This is because Leaderboards are generated weekly, and startups start afresh every week.The reason that leaderboards work this way is that from our past experience, we've realized that startups need a forcing function to advance at a pace that's comfortable to them1.
Karma points are how we score startups for placement in the Leaderboard. We use Karma in the literal (& not the spiritual) sense2 of the Sanksrit word: Karma is work or action, and also the intention behind that action.
As an example: even if you completely mistunderstand a task & execute it terribly, we consider that good karma because you made an attempt to learn. If you then ask for feedback and manage to improve, that's great karma.

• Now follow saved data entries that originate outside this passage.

Lemma cell_compiled_mono (map_entries : list (list Z)) (td : tileset_data)
    (used1 used2 : gmap metatile_key (Image * Image))
    (m1 m2 : gmap gid_key Z) (cell : Z * Z) :
  used1 ⊆ used2 → m1 ⊆ m2 →
  cell_compiled map_entries td used1 m1 cell →
  cell_compiled map_entries td used2 m2 cell.
Proof.
  intros Hu Hm (id & name & tiles & attrs & H1 & H2 & H3 & H4 & H5).
  exists id, name, tiles, attrs.
  repeat split; try done; by eapply lookup_weaken.
Qed.

Lemma process_cells_covered_empty (renderer : MetatileRenderer)
    (map_entries : list (list Z)) (td : tileset_data) (cs : list (Z * Z))
    (gs : grid_state) :
  (∀ c, c ∈ cs → covered_empty_cell map_entries td c) →
  transparent_atlas (gs_atlas gs) →
  (∀ k v, gs_metatile_to_gid gs !! k = Some v → v = 1) →
  ∃ gs',
    foldlM (process_cell renderer map_entries td) gs cs = Ok gs'
    ∧ transparent_atlas (gs_atlas gs')
    ∧ (cs ≠ [] →
       image_to_gid (gs_atlas gs') = {[tobytes transparent_metatile := 1]})
    ∧ (∀ k v, gs_metatile_to_gid gs' !! k = Some v → v = 1)
    ∧ used_metatiles (gs_atlas gs) ⊆ used_metatiles (gs_atlas gs')
    ∧ gs_metatile_to_gid gs ⊆ gs_metatile_to_gid gs'
    ∧ ∀ c, c ∈ cs →
           cell_compiled map_entries td (used_metatiles (gs_atlas gs'))
             (gs_metatile_to_gid gs') c.
Proof.
  revert gs. induction cs as [|c cs IH]; intros gs Hcells Hatlas Hone.
  - exists gs. do 6 (split; [done|]). by intros c Hc%elem_of_nil.
  - destruct (process_cell_covered_empty renderer map_entries td gs c)
      as (gs1 & Hrun1 & Hatlas1 & Htable1 & Hone1 & Hu1 & Hm1 & Hc1);
      [apply Hcells; by left|done|done|].
    destruct (IH gs1) as (gs' & Hrun & Hatlas' & Htable' & Hone' & Hu & Hm & Hall);
      [intros c' Hc'; apply Hcells; by right|done|done|].
    exists gs'. cbn [foldlM]. rewrite Hrun1. cbn [bind].
    split; [done|]. split; [done|]. split.
    { intros _. destruct cs as [|c2 cs]; [by injection Hrun as <-|].
      by apply Htable'. }
    split; [done|]. split; [by etrans|]. split; [by etrans|].
    intros c' [->|Hc']%elem_of_cons; [|by apply Hall].
    by eapply cell_compiled_mono.
Qed.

Here's some examples of activities that earn Karma points:
- Update the Verified Timeline.
- Post resources to Public Slack.
- Ask feedback on work done.
- Submit a good Deck.
- Ask questions3.
- Contribute to this Playbook.
- Help other Startups.
- Perform Bonus Activities.
Four additional points to note:
- You are never graded based on the Karma points you earn. This is not how SV.CO judges how successful you are. That's only based on real market feedback.
- SV.CO does not intend to provide an exhaustive list of activities that will earn Karma points. The intention here is to improve, not to top the leaderboard.
- Startups don't earn Karma points directly: Founders do. Karma points of a startup is just a simple total of its Founders' Karma points.
- The exact Karma points earned (either cumulatively by startups or individually by the Founders) will not be made public. They are just used to generate the leaderboard.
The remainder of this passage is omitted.